Protecting Forests, Wildlife, and Biodiversity

Both parties make the usual commitments of forest restoration, enrichment planting, afforestation, buffer zone planting around water bodies, and plantation development. To restate what we have said many times before, plantations are not natural forests. They are usually one species and are also short-term as they are grown solely for harvest. To maximise potential benefits, these projects should move away from monoculture plantations and focus on restoration actions that integrate a diversity of indigenous tree species to support biodiversity and wildlife habitats. Tree plantations can help take pressure off Ghana’s remaining natural forests, as well as help mitigate climate change, but they can never replace natural forests, which must be fully protected from further exploitation, and degraded forests restored.

There is sparse mention by either party of stopping deforestation and forest degradation or protecting wildlife and biodiversity. This is myopic as threats to forests and biodiversity continue to escalate and require urgent action for the protection and sustainable management. More than 2 million people rely on Ghana’s forests for subsistence and livelihoods, but successive governments seem only to value them for unsustainable resource extraction and short-term gain.

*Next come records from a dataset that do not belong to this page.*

Lemma for_each_last {S B} (m : M S unit) (l : list B) x : forall s, for_each (x :: l) (fun _ => m) s = (for_each l (fun _ => m) ≫= fun _ => m) s.
Proof using.
  induction l as [| y l IH]; intros s; [cbn; unfold mbind, M_bind, mret, M_ret; destruct (m s) as [? [] | |]; reflexivity |].
  cbn [for_each] in IH |- *. unfold mbind, M_bind in IH |- *. destruct (m s) as [s1 u | |]; [| reflexivity ..].
  rewrite IH. reflexivity.
Qed.

Lemma applied_undone c l c' : applied_blocks c l c' -> building_block c = None -> Forall ready (db_of c) ->
  Forall ready (db_of c') /\ building_block c' = None /\ for_each l (fun _ => db_undo) (db_of c') = Ret (db_of c) tt.
Proof using HS JS.
  induction 1 as [c | c b l p c1 c2 c3 E Ed Eb _ IH]; intros B R; [auto |].
  pose proof (apply_block_ends b c B R) as W. rewrite E in W. destruct W as [B1 W].
  destruct IH as (R3 & B3 & U3); [congruence | rewrite Ed; exact (all_within_ready _ _ R W) |].
  split; [exact R3 |]. split; [exact B3 |]. rewrite for_each_last, (mbind_ret _ _ _ _ _ U3), Ed. apply undo_within, W.
Qed.
End Programs.
End Blocks.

Other critical issues overlooked by the manifestos:

Illegal hardwood (Including rosewood and shea trees) felling and trade is not mentioned by either party, nor illegal trapping and trade of other wildlife species. Only the NDC mentions illegal logging by establishing a National Mining and Forestry Initiative to help tackle it.

Neither party mentions a commitment to pass the  Wildlife Resources Management Bill that will empower communities to support forest and wildlife protection for all the benefits they bring, including ecotourism, and promote CREMA creation for communities.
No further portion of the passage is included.